I’m in one of those spots where I make pretty good money but I know I could make more if I left to work for a bigger company- however, I really like my company and it’s really low stress and very low BS that I have to deal with. I like my coworkers and I have a great relationship with the clients. I’ve been there for nearly 15 years and it has excellent work life balance. So when I consider all of that, an extra 20k doesn’t really sound that great if I hate my life every day.
This is where I'm at. I'm in my early 40s, and have a family. My job is pretty low stress and I have a great work/life balance. Everybody is happy. If it isn't broke, don't fix it.
Same- with kids and a wife and a house that is non stop projects I value the time I get to spend away from work a lot. I have a 401k, I’m going for stability over squeezing every last dollar out of every opportunity.
I also think of it this way- I’m a big DIY guy, and the money I save on labor is basically another salary. The fact that I have fun doing it too is a bonus. My work affords me time to do that rather than being on call at all hours.
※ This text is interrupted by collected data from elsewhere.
(** A router with [n] workers, and the sessions: a session for a worker has
    one, which is bound to it; a bound worker is bound to a session that has
    it. *)
Record pta_inv (n : nat) s : Prop := {
  pi_router : trusted_router s = true /\ exists r, robj s = Some r /\ npf r = true /\ worker r = Some <$> seq 0 n;
  pi_wks : forall k, (k < n)%nat -> exists w, wks s !! k = Some w /\ wk_router w = true;
  pi_bound : forall k w, (k < n)%nat -> wks s !! k = Some w -> bind_status w = WORKER_IS_BOUND ->
    sessions s !! bind_sess w = Some (mk_sess (RouterWorker k) BSTGW_TRUST_ROUTER_WORKER_SESSION);
  pi_sess : forall sid x, sessions s !! sid = Some x ->
    (sess_type x = BSTGW_TRUST_ROUTER_WORKER_SESSION /\ exists k w, (k < n)%nat /\ sess_wk x = RouterWorker k /\ wks s !! k = Some w /\
       bind_status w = WORKER_IS_BOUND /\ bind_sess w = sid) \/
    (sess_type x = BSTGW_TRUST_ROUTER_CLEANER_SESSION /\ sess_wk x = NpfWorker) \/
    (sess_type x = BSTGW_TRUST_ROUTER_UNBOUND_SESSION /\ sess_wk x = NoWorker)
}.

(** What happens to sessions and workers. *)
Inductive pta_step : rstate T L -> rstate T L -> Prop :=
| ps_open mem npf_free sid types params s r s' :
    sessions s !! sid = None -> open_session mem npf_free sid types params s = Ok (r, s') -> pta_step s s'
| ps_close sid s s' : is_Some (sessions s !! sid) -> close_session sid s = Ok s' -> pta_step s s'
| ps_epoch t cur s r s' : set_worker_epoch t cur s = Ok (r, s') -> pta_step s s'
| ps_stats t cur s r s' : set_worker_stats t cur s = Ok (r, s') -> pta_step s s'.

Lemma slots_inv n s : slots n n s -> sessions s = ∅ -> pta_inv n s.
Proof.
  intros [Hp (r & Hr & Hn & _ & _ & _ & Hl & Hfull & _) Hw] Hs. split.
  - split; [done|]. exists r. split_and!; try done. apply list_eq_same_length with n; [by rewrite length_fmap, length_seq|done|].
    intros k x y Hk. rewrite (Hfull k Hk), list_lookup_fmap, lookup_seq_lt by done. cbn. congruence.
  - intros k Hk. destruct (Hw k Hk) as (w & ? & ? & _). by exists w.
  - intros k w Hk Ew Hb. destruct (Hw k Hk) as (w' & ? & _ & ?). congruence.
  - intros sid x. by rewrite Hs, lookup_empty.
Qed.

(** Looking for a worker: the first that is unbound, if there is one. *)
Lemma bind_loop_spec n s sid m i : (forall k, (k < n)%nat -> is_Some (wks s !! k)) -> (i + m = n)%nat ->
  (exists k w, (i <= k < n)%nat /\ wks s !! k = Some w /\ bind_status w = WORKER_UNBOUND /\
     bind_loop (Some <$> seq i m) sid s = Ok (Some k, log npfk_thread_register
       ((wk_set k (w <| bind_status := WORKER_IS_BOUND |> <| bind_sess := sid |>) s) <| sessions ::= alter (fun x => x <| sess_wk := RouterWorker k |>) sid |>))) \/
  ((forall k w, (i <= k < n)%nat -> wks s !! k = Some w -> bind_status w = WORKER_IS_BOUND) /\ bind_loop (Some <$> seq i m) sid s = Ok (None, s)).
Proof.
  intros Hinv. revert i. induction m as [|m IH]; intros i Hi; cbn [seq fmap list_fmap bind_loop]; [right; split; [intros; lia|done]|].
  destruct (Hinv i ltac:(lia)) as (w & Hw). rewrite Hw. cbn [deref mbind outcome_bind].
  destruct (bind_status w) eqn:Hb.
  - left. exists i, w. split; [lia|]. rewrite bool_decide_eq_true_2 by done. done.
  - rewrite bool_decide_eq_false_2 by done. destruct (IH (S i) ltac:(lia)) as [(k & w' & ? & ?)|[Hall E]].
    + left. exists k, w'. split; [lia|done].
    + right. split; [|exact E]. intros k w' Hk Hk'. destruct (decide (k = i)) as [->|]; [congruence|]. apply (Hall k); [lia|done].
Qed.

(** A new session without a worker, or with the library's. *)
Lemma inv_plain n s sid x l :
  pta_inv n s -> sessions s !! sid = None ->
  (sess_type x = BSTGW_TRUST_ROUTER_CLEANER_SESSION /\ sess_wk x = NpfWorker) \/
  (sess_type x = BSTGW_TRUST_ROUTER_UNBOUND_SESSION /\ sess_wk x = NoWorker) ->
  pta_inv n (s <| sessions ::= <[sid := x]> |> <| npf_log := l |>).
Proof.
  intros [Hr Hw Hb Hs] Hnew Hx. split; cbn; [done|done| |].
  - intros k w Hk Ew Eb. rewrite lookup_insert_ne; [by apply Hb|]. intros ->. pose proof (Hb k w Hk Ew Eb). congruence.
  - intros sid' x'. destruct (decide (sid' = sid)) as [->|]; [rewrite lookup_insert_eq; intros [= <-]; by right|].
    rewrite lookup_insert_ne by done. apply Hs.
Qed.

(** A new session and the worker bound to it. *)
Lemma inv_bind n s sid k w l :
  pta_inv n s -> sessions s !! sid = None -> (k < n)%nat -> wks s !! k = Some w -> bind_status w = WORKER_UNBOUND ->
  pta_inv n (s <| sessions ::= <[sid := mk_sess (RouterWorker k) BSTGW_TRUST_ROUTER_WORKER_SESSION]> |>
               <| wks ::= <[k := w <| bind_status := WORKER_IS_BOUND |> <| bind_sess := sid |>]> |> <| npf_log := l |>).
Proof.
  intros [Hr Hw Hb Hs] Hnew Hk Ew Eb. split; cbn; [done| | |].
  - intros k' Hk'. destruct (decide (k' = k)) as [->|]; [|rewrite lookup_insert_ne by done; by apply Hw].
    rewrite lookup_insert_eq. destruct (Hw k Hk) as (w' & ? & ?). simplify_eq. by eexists.
  - intros k' w' Hk'. destruct (decide (k' = k)) as [->|]; [rewrite lookup_insert_eq; intros [= <-] _; apply lookup_insert_eq|].
    rewrite !lookup_insert_ne by done. intros Ew' Eb'. rewrite lookup_insert_ne; [by apply Hb|]. intros ->. pose proof (Hb k' w' Hk' Ew' Eb'). congruence.
  - intros sid' x'. destruct (decide (sid' = sid)) as [->|].
    + rewrite lookup_insert_eq. intros [= <-]. left. split; [done|]. eexists k, _. cbn. by rewrite lookup_insert_eq.
    + rewrite lookup_insert_ne by done. intros Hx. destruct (Hs sid' x' Hx) as [(? & k' & w' & ? & ? & Ew' & Eb' & ?)|]; [left|by right].
      split; [done|]. exists k', w'. split_and!; try done. rewrite lookup_insert_ne; [done|]. intros ->. congruence.
Qed.

Lemma bind_new n s sid :
  pta_inv n s -> sessions s !! sid = None ->
  let s1 := s <| sessions ::= <[sid := mk_sess NoWorker BSTGW_TRUST_ROUTER_WORKER_SESSION]> |> in
  (exists k w s', (k < n)%nat /\ wks s !! k = Some w /\ bind_status w = WORKER_UNBOUND /\ bind_to_worker (Some sid) s1 = Ok (Some k, s') /\
     sessions s' !! sid = Some (mk_sess (RouterWorker k) BSTGW_TRUST_ROUTER_WORKER_SESSION) /\ pta_inv n s') \/
  ((forall k w, (k < n)%nat -> wks s !! k = Some w -> bind_status w = WORKER_IS_BOUND) /\ bind_to_worker (Some sid) s1 = Ok (None, s1)).
Proof.
  intros Hinv Hnew s1. pose proof Hinv as [(Hp & r & Hr & Hn & Hl) Hw _ _].
  unfold bind_to_worker, the_router. change (trusted_router s1) with (trusted_router s). change (robj s1) with (robj s).
  rewrite Hp, Hr. cbn [deref mbind outcome_bind]. change (sessions s1) with (<[sid := mk_sess NoWorker BSTGW_TRUST_ROUTER_WORKER_SESSION]> (sessions s)).
  rewrite lookup_insert_eq, Hl.
  destruct (bind_loop_spec n s1 sid n 0) as [(k & w & Hk & Ew & Eb & E)|[Hall E]]; [intros k Hk; destruct (Hw k Hk) as (w & ? & _); by eexists|lia| |].
  - left. exists k, w. eexists. split; [lia|]. split; [done|]. split; [done|]. split; [exact E|]. cbn.
    split; [by rewrite lookup_alter_eq, lookup_insert_eq|]. pose proof (inv_bind n s sid k w (npfk_thread_register :: npf_log s) Hinv Hnew ltac:(lia) Ew Eb) as Hi.
    destruct s. cbn in *. unfold upd in *. cbn in *. by rewrite alter_insert_eq.
  - right. split; [intros k w ?; apply Hall; lia|exact E].
Qed.

Lemma open_inv n mem npf_free sid types params s r s' :
  pta_inv n s -> sessions s !! sid = None -> open_session mem npf_free sid types params s = Ok (r, s') -> pta_inv n s'.
Proof.
  intros Hinv Hnew. unfold open_session. case_match; [by intros [= <- <-]|].
  destruct (aget params 0) as [p0| |]; [cbn [mbind outcome_bind]|done|done].
  case_match eqn:Hty; [by intros [= <- <-]|]. destruct mem; [cbn [negb]|by intros [= <- <-]].
  destruct (i32 (value_a p0) =? BSTGW_TRUST_ROUTER_WORKER_SESSION) eqn:E2.
  - apply Z.eqb_eq in E2. rewrite E2. destruct (bind_new n s sid Hinv Hnew) as [(k & w & t & _ & _ & _ & -> & Ht & Hi)|[_ ->]]; cbn [mbind outcome_bind].
    + rewrite Ht. cbn [deref mbind outcome_bind]. rewrite bool_decide_eq_false_2 by done. by intros [= _ <-].
    + cbn. by rewrite lookup_insert_eq.
  - destruct (i32 (value_a p0) =? BSTGW_TRUST_ROUTER_CLEANER_SESSION) eqn:E1.
    + apply Z.eqb_eq in E1. rewrite E1. unfold bind_to_npfworker. destruct (trusted_router _); [|done]. cbn [negb]. destruct npf_free; [|done].
      rewrite bool_decide_eq_false_2 by done. intros [= <- <-].
      pose proof (inv_plain n s sid (mk_sess NpfWorker BSTGW_TRUST_ROUTER_CLEANER_SESSION) (npfk_bind_npfworker :: npf_log s) Hinv Hnew ltac:(by left)) as Hi.
      destruct s. unfold log, upd in *. cbn in *. by rewrite alter_insert_eq.
    + intros [= <- <-]. assert (i32 (value_a p0) = BSTGW_TRUST_ROUTER_UNBOUND_SESSION) as -> by (apply negb_false_iff, orb_true_iff in Hty as [[Hty|Hty]%orb_true_iff|Hty]; [by apply Z.eqb_eq in Hty|congruence|congruence]).
      pose proof (inv_plain n s sid (mk_sess NoWorker BSTGW_TRUST_ROUTER_UNBOUND_SESSION) (npf_log s) Hinv Hnew ltac:(by right)) as Hi. by destruct s.
Qed.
I'm nearly 40 and every lady I try to date thinks a low stress lifestyle with a work/life balance is a horrible thing. They are all obsessed with 'ambition'. And when i talk about wanting to actually be a father to my children and having a life outside of my job, they basically tell me to f myself and that I am not a 'real man'.
Found mine before I really had a career. Ambition can also be saving for retirement and post work life. I am also a DIY person, I rack that up to having hobbies and wanting to learn stuff outside of work.
I read a lot of biographies about people who've made boat loads of money, and one of the big sacrifices of that is family. You just don't have enough time for making money all the time and managing a family.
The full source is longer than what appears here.